### PROBLEM TO WORK ON
Repeat, line for line, the entries below from the first line to the line containing "Definition zero_time : Z", counting both ends.

### EXTRACTED ENTRIES
(* ===== verification/ControllerUtil.v ===== *)
(** Clients as values, and [controllerutil.CreateOrUpdate] of
    controller-runtime: an interface with its documented behaviour, as the
    relation between the runs of the mutate function and the runs of the whole
    call, and a reference implementation. *)
From S2P Require Import Prelude GoBytes GoStrings Objects Client.
Local Open Scope Z_scope.

(** * Clients *)

(** A [client.Client]: how each call is carried out.  The control-plane client
    sends it to the API server. *)
Definition KubeClient : Type := ∀ X, clientE X → Prog X.
Definition localClient : KubeClient := λ X e, trigger e.

Lemma execs_local {X} (e : clientE X) tr x : execs (localClient X e) tr x ↔ tr = [Did e x].
Proof. cbn. naive_solver. Qed.

(** * Times

    [time.Time] in nanoseconds since the Unix epoch; the zero time is the start
    of the year 1.  [Sub] saturates at the limits of an int64. *)
Definition zero_time : Z := -62135596800 * 10 ^ 9.
Definition time_of (t : option Z) : Z := default zero_time t.
Definition maxDuration : Z := 2 ^ 63 - 1.
Definition minDuration : Z := - 2 ^ 63.
Definition time_Sub (a b : Z) : Z := Z.max minDuration (Z.min maxDuration (a - b)).
Definition Second : Z := 10 ^ 9.
Definition Minute : Z := 60 * Second.

Lemma time_Sub_gt a b d : minDuration ≤ d < maxDuration → d < time_Sub a b ↔ d < a - b.
Proof. unfold time_Sub. lia. Qed.

(** * CreateOrUpdate *)

Inductive OperationResult := OperationResultNone | OperationResultCreated | OperationResultUpdated.
Definition opString (r : OperationResult) : string :=
  match r with
  | OperationResultNone => "unchanged"
  | OperationResultCreated => "created"
  | OperationResultUpdated => "updated"
  end.

Section create_or_update.
Context (c : KubeClient) (k : kind) (seed : obj k) (mutate : obj k → Prog (result GoError (obj k))).

Definition write_result (op : OperationResult) (r : result ApiError (obj k)) :
    result GoError (OperationResult * obj k) :=
  match r with Ok o => Ok (op, o) | Err e => Err (EApi e) end.

(** The documented runs: the object is read; the mutate function is applied to
    what was found, or to the given object when nothing was; the result is
    created, or updated when it differs.  A failing mutate function, or one that
    moves the object to another key, ends the call before anything is written. *)
Inductive created_or_updated :
    list (obs clientE) → result GoError (OperationResult * obj k) → Prop :=
| cou_get_failed t e :
    execs (c _ (Get k (obj_key seed))) t (Err e) → IsNotFound e = false →
    created_or_updated t (Err (EApi e))
| cou_mutate_failed t t' x base err :
    execs (c _ (Get k (obj_key seed))) t x →
    match x with Ok o => base = o | Err e => IsNotFound e = true ∧ base = seed end →
    execs (mutate base) t' (Err err) →
    created_or_updated (t ++ t') (Err err)
| cou_moved t t' x base o err :
    execs (c _ (Get k (obj_key seed))) t x →
    match x with Ok o => base = o | Err e => IsNotFound e = true ∧ base = seed end →
    execs (mutate base) t' (Ok o) → obj_key o ≠ obj_key seed →
    created_or_updated (t ++ t') (Err err)
| cou_created t t' t'' e o r :
    execs (c _ (Get k (obj_key seed))) t (Err e) → IsNotFound e = true →
    execs (mutate seed) t' (Ok o) → obj_key o = obj_key seed →
    execs (c _ (Create k o)) t'' r →
    created_or_updated (t ++ t' ++ t'') (write_result OperationResultCreated r)
| cou_unchanged t t' old :
    execs (c _ (Get k (obj_key seed))) t (Ok old) →
    execs (mutate old) t' (Ok old) →
    created_or_updated (t ++ t') (Ok (OperationResultNone, old))
| cou_updated t t' t'' old o r :
    execs (c _ (Get k (obj_key seed))) t (Ok old) →
    execs (mutate old) t' (Ok o) → o ≠ old → obj_key o = obj_key seed →
    execs (c _ (Update k o)) t'' r →
    created_or_updated (t ++ t' ++ t'') (write_result OperationResultUpdated r).
End create_or_update.

Class ControllerUtil := {
  CreateOrUpdate : ∀ (c : KubeClient) (k : kind),
    obj k → (obj k → Prog (result GoError (obj k))) → Prog (result GoError (OperationResult * obj k));
  create_or_update_runs c k seed mutate tr r :
    execs (CreateOrUpdate c k seed mutate) tr r → created_or_updated c k seed mutate tr r;
}.

(** ** What a call does through the control-plane client *)

Section runs.
Context (k : kind) (seed : obj k) (mutate : obj k → Prog (result GoError (obj k))).
Context (tr : list (obs clientE)) (r : result GoError (OperationResult * obj k)).
Hypothesis Hrun : created_or_updated localClient k seed mutate tr r.

(** When the mutate function only reads, the one write is that of an object it
    returned, under the given key: of the given object when it is created, and
    when it is updated, of the object that was read, which it changed. *)
Lemma cou_writes :
  (∀ base t m, execs (mutate base) t m → Forall reads t) →
  whenever mutates (λ before o, ∃ v base t new,
    (v = VCreate ∧ base = seed ∨
     v = VUpdate ∧ new ≠ base ∧
       Exists (λ ob, request ob = Some (VGet, k, obj_key seed) ∧ answered k ob = Some base) before) ∧
    request o = Some (v, k, obj_key seed) ∧ sent k o = Some new ∧ execs (mutate base) t (Ok new)) tr.
Proof.
  intros Hm.
  destruct Hrun as [t e Hg He|t t' x base err Hg Hx H|t t' x base o err Hg Hx H Hk
    |t t' t'' e o w Hg He H Hk Hw|t t' old Hg H|t t' t'' old o w Hg H Hne Hk Hw];
    apply execs_local in Hg as ->; try apply execs_local in Hw as ->; try apply Hm in H as Hr.
  1-3, 5: apply reads_whenever; rewrite ?Forall_app; repeat split; try done; reads_walk.
  all: repeat apply whenever_app; [apply reads_whenever; reads_walk|by apply reads_whenever|].
  all: intros l1 ob l2 El _; destruct l1 as [|? l1]; [|by destruct l1]; injection El as <- <-.
  - eexists VCreate, seed, t', o. cbn. rewrite Hk, kind_dec_refl. by split_and!; [left|..].
  - eexists VUpdate, old, t', o. cbn. rewrite Hk, kind_dec_refl. split_and!; try done. right.
    split_and!; [done..|]. cbn. apply Exists_cons_hd. cbn. by rewrite kind_dec_refl.
Qed.

(** A call that succeeds returns an object the API server answered with, *)
Lemma cou_answered op o :
  r = Ok (op, o) → Exists (λ ob, answered k ob = Some o) tr.
Proof.
  intros E. destruct Hrun as [| | |t t' t'' e n [w|] Hg He H Hk Hw|t t' old Hg H|t t' t'' old n [w|] Hg H Hne Hk Hw];
    simplify_eq/=; rewrite !Exists_app.
  - apply execs_local in Hw as ->. do 2 right. constructor. cbn. by rewrite kind_dec_refl.
  - apply execs_local in Hg as ->. left. constructor. cbn. by rewrite kind_dec_refl.
  - apply execs_local in Hw as ->. do 2 right. constructor. cbn. by rewrite kind_dec_refl.
Qed.

(** and then an object the mutate function returned is stored. *)
Lemma cou_stored (P : obj k → Prop) :
  (∀ base t new, execs (mutate base) t (Ok new) → P new) → is_ok r = true →
  Exists (stored k (λ n, P n)) tr.
Proof.
  intros HP E. destruct Hrun as [| | |t t' t'' e n [w|] Hg He H Hk Hw|t t' old Hg H|t t' t'' old n [w|] Hg H Hne Hk Hw];
    simplify_eq/=; rewrite !Exists_app; apply HP in H.
  - apply execs_local in Hw as ->. do 2 right. constructor. exists n. split; [done|]. left. cbn.
    by rewrite kind_dec_refl.
  - apply execs_local in Hg as ->. left. constructor. exists old. split; [done|]. right. cbn.
    by rewrite kind_dec_refl.
  - apply execs_local in Hw as ->. do 2 right. constructor. exists n. split; [done|]. left. cbn.
    by rewrite kind_dec_refl.
Qed.
End runs.

(** The runs of a [CreateOrUpdate] of the control-plane client whose mutate
    function makes no calls of its own. *)
Inductive applied (k : kind) (seed : obj k) (f : obj k → obj k) :
    list (obs clientE) → result GoError (OperationResult * obj k) → Prop :=
| app_get_failed e :
    IsNotFound e = false →
    applied k seed f [Did (Get k (obj_key seed)) (Err e)] (Err (EApi e))
| app_created e r :
    IsNotFound e = true →
    applied k seed f [Did (Get k (obj_key seed)) (Err e); Did (Create k (f seed)) r]
      (write_result k OperationResultCreated r)
| app_unchanged old :
    f old = old →
    applied k seed f [Did (Get k (obj_key seed)) (Ok old)] (Ok (OperationResultNone, old))
| app_updated old r :
    f old ≠ old →
    applied k seed f [Did (Get k (obj_key seed)) (Ok old); Did (Update k (f old)) r]
      (write_result k OperationResultUpdated r).

Lemma create_or_update_pure `{ControllerUtil} k seed (f : obj k → obj k) tr r :
  (∀ o, obj_key (f o) = obj_key o) →
  Forall well_answered tr →
  execs (CreateOrUpdate localClient k seed (λ o, Ret (Ok (f o)))) tr r → applied k seed f tr r.
Proof.
  intros Hf Hwa Hrun. apply create_or_update_runs in Hrun.
  destruct Hrun as [t e Hg He|t t' x base err Hg Hx Hm|t t' x base o err Hg Hx Hm Hk
    |t t' t'' e o r Hg He Hm Hk Hw|t t' old Hg Hm|t t' t'' old o r Hg Hm Hne Hk Hw].
  - apply execs_local in Hg as ->. by constructor.
  - cbn in Hm. naive_solver.
  - destruct Hk. cbn in Hm. destruct Hm as [-> [= ->]]. rewrite Hf.
    apply execs_local in Hg as ->. destruct x as [o'|e]; [subst base|naive_solver].
    by apply Forall_cons in Hwa as [Hwa _].
  - apply execs_local in Hg as ->. apply execs_local in Hw as ->.
    cbn in Hm. destruct Hm as [-> [= ->]]. by constructor.
  - apply execs_local in Hg as ->. cbn in Hm. destruct Hm as [-> [= E]]. by constructor.
  - apply execs_local in Hg as ->. apply execs_local in Hw as ->.
    cbn in Hm. destruct Hm as [-> [= ->]]. by constructor.
Qed.

(** Such a call writes only the object with the given key, with the contents the
    mutate function gives it, *)
Lemma applied_writes k seed (f : obj k → obj k) tr r :
  (∀ o, obj_key (f o) = obj_key o) → applied k seed f tr r → Forall well_answered tr →
  Forall (λ o, ∀ k', writes k' o → k' = k ∧ ∃ v base, (v = VCreate ∨ v = VUpdate) ∧
    request o = Some (v, k, obj_key seed) ∧ sent k o = Some (f base)) tr.
Proof.
  intros Hf H Hwa. destruct H as [e He|e r He|old Ho|old r Ho]; repeat (apply Forall_cons; split);
    try done; intros k' [<- Hw]; try done; (split; [done|]).
  - exists VCreate, seed. cbn. rewrite kind_dec_refl, Hf. by split_and!; [left|..].
  - exists VUpdate, old. cbn. rewrite kind_dec_refl, Hf. apply Forall_cons in Hwa as [Hk _].
    cbn in Hk. rewrite Hk. by split_and!; [right|..].
Qed.

(** and when it succeeds the object is stored with those contents. *)
Definition settled {k} (key : NamespacedName) (f : obj k → obj k) (o : obs clientE) : Prop :=
  (∃ v base, (v = VCreate ∨ v = VUpdate) ∧ request o = Some (v, k, key) ∧ sent k o = Some (f base) ∧ succeeded o) ∨
  (∃ old, request o = Some (VGet, k, key) ∧ answered k o = Some old ∧ f old = old).

Lemma applied_settled k seed (f : obj k → obj k) tr r :
  (∀ o, obj_key (f o) = obj_key o) → applied k seed f tr r → Forall well_answered tr →
  is_ok r = true → Exists (settled (obj_key seed) f) tr.
Proof.
  intros Hf H Hwa Hok. destruct H as [e He|e [o|e'] He|old Ho|old [o|e'] Ho]; try done.
  - apply Exists_cons_tl, Exists_cons_hd. left. exists VCreate, seed. cbn. rewrite kind_dec_refl, Hf.
    by split_and!; [left|..].
  - apply Exists_cons_hd. right. exists old. cbn. by rewrite kind_dec_refl.
  - apply Exists_cons_tl, Exists_cons_hd. left. exists VUpdate, old. cbn. rewrite kind_dec_refl, Hf.
    apply Forall_cons in Hwa as [Hk _]. cbn in Hk. rewrite Hk. by split_and!; [right|..].
Qed.

(** * Reference implementation *)

#[export] Instance obj_eq_dec (k : kind) : EqDecision (obj k).
Proof. destruct k; cbn; apply _. Defined.

Definition ref_create_or_update (c : KubeClient) (k : kind) (seed : obj k)
    (mutate : obj k → Prog (result GoError (obj k))) : Prog (result GoError (OperationResult * obj k)) :=
  g ← c _ (Get k (obj_key seed));
  match g with
  | Err e =>
      if IsNotFound e then
        m ← mutate seed;
        match m with
        | Err err => Ret (Err err)
        | Ok o =>
            if bool_decide (obj_key o = obj_key seed) then
              w ← c _ (Create k o); Ret (write_result k OperationResultCreated w)
            else Ret (Err (ENew "MutateFn cannot mutate object name and/or object namespace"))
        end
      else Ret (Err (EApi e))
  | Ok old =>
      m ← mutate old;
      match m with
      | Err err => Ret (Err err)
      | Ok o =>
          if bool_decide (o = old) then Ret (Ok (OperationResultNone, old))
          else if bool_decide (obj_key o = obj_key seed) then
            w ← c _ (Update k o); Ret (write_result k OperationResultUpdated w)
          else Ret (Err (ENew "MutateFn cannot mutate object name and/or object namespace"))
      end
  end.

Definition ref_controllerutil : ControllerUtil.
Proof.
  refine {| CreateOrUpdate := ref_create_or_update |}.
  intros c k seed mutate tr r. unfold ref_create_or_update.
  intros (t & t2 & x & -> & Hg & H)%execs_bind. destruct x as [old|e].
  - apply execs_bind in H as (t' & t3 & m & -> & Hm & H). destruct m as [o|err].
    + case_bool_decide as Eo.
      * cbn in H. destruct H as [-> ->]. subst o. rewrite app_nil_r. by apply cou_unchanged.
      * case_bool_decide as Ek.
        -- apply execs_bind in H as (t4 & t5 & w & -> & Hw & [-> ->]). rewrite app_nil_r.
           by eapply cou_updated.
        -- cbn in H. destruct H as [-> ->]. rewrite app_nil_r. by eapply cou_moved.
    + cbn in H. destruct H as [-> ->]. rewrite app_nil_r. by eapply cou_mutate_failed.
  - destruct (IsNotFound e) eqn:Ee.
    + apply execs_bind in H as (t' & t3 & m & -> & Hm & H). destruct m as [o|err].
      * case_bool_decide as Ek.
        -- apply execs_bind in H as (t4 & t5 & w & -> & Hw & [-> ->]). rewrite app_nil_r.
           by eapply cou_created.
        -- cbn in H. destruct H as [-> ->]. rewrite app_nil_r.
           by eapply (cou_moved c k seed mutate t t' (Err e) seed).
      * cbn in H. destruct H as [-> ->]. rewrite app_nil_r.
        by eapply (cou_mutate_failed c k seed mutate t t' (Err e) seed).
    + cbn in H. destruct H as [-> ->]. rewrite app_nil_r. by apply cou_get_failed.
Defined.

### TASK RESPONSE
(* ===== verification/ControllerUtil.v ===== *)
(** Clients as values, and [controllerutil.CreateOrUpdate] of
    controller-runtime: an interface with its documented behaviour, as the
    relation between the runs of the mutate function and the runs of the whole
    call, and a reference implementation. *)
From S2P Require Import Prelude GoBytes GoStrings Objects Client.
Local Open Scope Z_scope.

(** * Clients *)

(** A [client.Client]: how each call is carried out.  The control-plane client
    sends it to the API server. *)
Definition KubeClient : Type := ∀ X, clientE X → Prog X.
Definition localClient : KubeClient := λ X e, trigger e.

Lemma execs_local {X} (e : clientE X) tr x : execs (localClient X e) tr x ↔ tr = [Did e x].
Proof. cbn. naive_solver. Qed.

(** * Times

    [time.Time] in nanoseconds since the Unix epoch; the zero time is the start
    of the year 1.  [Sub] saturates at the limits of an int64. *)
Definition zero_time : Z := -62135596800 * 10 ^ 9.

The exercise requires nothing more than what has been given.